Until Hitchcock's appearances on TV, most of us had never seen a film director. The idea that he might have a role beyond telling the actors where to stand, or a personal vision even, was very fanciful (outside of a few arty coffee bars and film schools in Paris).

But Hitchcock's ironic iconic appearances, framing his TV films, introduced us for the first time to the concept of the film director as storyteller, rather than simply craftsman/ technician. And what a storyteller Hitchcock was.

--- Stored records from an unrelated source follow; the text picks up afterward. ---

(** ** Meshes

    The array operations with which the two Gaussian-process examples
    build the points of a mesh, evaluate a function on them and bring
    the values back into the shape of the mesh. *)

Module Mesh.
Import Numpy.

Section Arrays.
Context {A : Type}.

(** [np.meshgrid(x, y)]: two arrays of shape [(len(y), len(x))]; the
    first repeats [x] in every row, the second repeats [y] in every
    column. *)
Definition meshgrid (x y : list A) : ndarray A * ndarray A :=
  (NdArray [length y; length x] (concat (replicate (length y) x)),
   NdArray [length y; length x] (flat_map (replicate (length x)) y)).

(** [a.size] *)
Definition size (a : ndarray A) : nat := size_of (shape a).

(** [a.ravel()] *)
Definition ravel (a : ndarray A) : ndarray A := NdArray [size a] (data a).

(** [np.atleast_2d(a)] *)
Definition atleast_2d (a : ndarray A) : ndarray A :=
  match shape a with
  | [] => NdArray [1; 1] (data a)
  | [n] => NdArray [1; n] (data a)
  | _ => a
  end.

(** [np.vstack(l)]: the arrays, made at least two-dimensional, one below
    the other.  They must agree in every dimension but the first;
    [None] stands for the [ValueError] raised otherwise, and for an
    empty list. *)
Definition vstack (l : list (ndarray A)) : option (ndarray A) :=
  match atleast_2d <$> l with
  | [] => None
  | a :: rest =>
      if bool_decide (Forall (fun b => tail (shape b) = tail (shape a)) rest)
      then Some (NdArray (list_sum ((fun b => hd 0 (shape b)) <$> a :: rest)
                            :: tail (shape a))
                         (concat (data <$> a :: rest)))
      else None
  end.

(** The multi-index of the element at position [k] of an array of shape
    [shp] in row-major order, and the position of a multi-index. *)
Fixpoint unravel_index (shp : list nat) (k : nat) : list nat :=
  match shp with
  | [] => []
  | _ :: rest => k `div` size_of rest :: unravel_index rest (k `mod` size_of rest)
  end.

He managed somehow to inhabit our nightmares, tapping into our primitive fears, our atavistic lusts, incorporating them skilfully into his tales so that we respond to his films as children. The Freudian view is that Hitchcock's uncanny understanding of our subconscious fears and desires can be traced to his own buttoned-up, guilt-ridden upbringing as a child of the British shopkeeper class, educated by Jesuits. Thank goodness, then, he chose to work out his psycho-sexual hang-ups on celluloid rather than above a tobacconist's shop in Soho.

Because we knew who Hitchcock was from his TV show, we sought out his films and thrilled at our first entrance into his dark world. Shadow of a Doubt (1943) was one that cropped up regularly on TV, a film which, when seen in childhood, lives with you for ever.

It's the one where Joseph Cotten, who murders rich widows while the haunting strains of the "Merry Widow Waltz" play in his head, takes refuge in a little apple-pie American town, to the delight of his young niece. She sees her uncle as welcome relief from small-town tedium, but she gradually begins to suspect his secret.

Her fear and revulsion at discovering the cynical, lustful nature of the adult world are feelings, I suspect, not confined to young people with a serial killer in the family, which is one of the reasons why the film is so memorable.

Hitchcock himself preferred to explain the film's appeal in terms of its being a rattling good yarn. He knew what he was doing, all right, but resisted invitations to take his work seriously. In many ways, the jolly teaser in the TV shows is closer to Hitchcock's self-image than the sinister puppet-master behind Shadow of a Doubt.

He maintained this image by disarming serious analysts of his films with a quip. In one of his most famous, he said the length of a film "should be directly related to the endurance of the human bladder".

Even if he had not introduced us to the art of directing, for that quote alone Hitchcock would be a hero.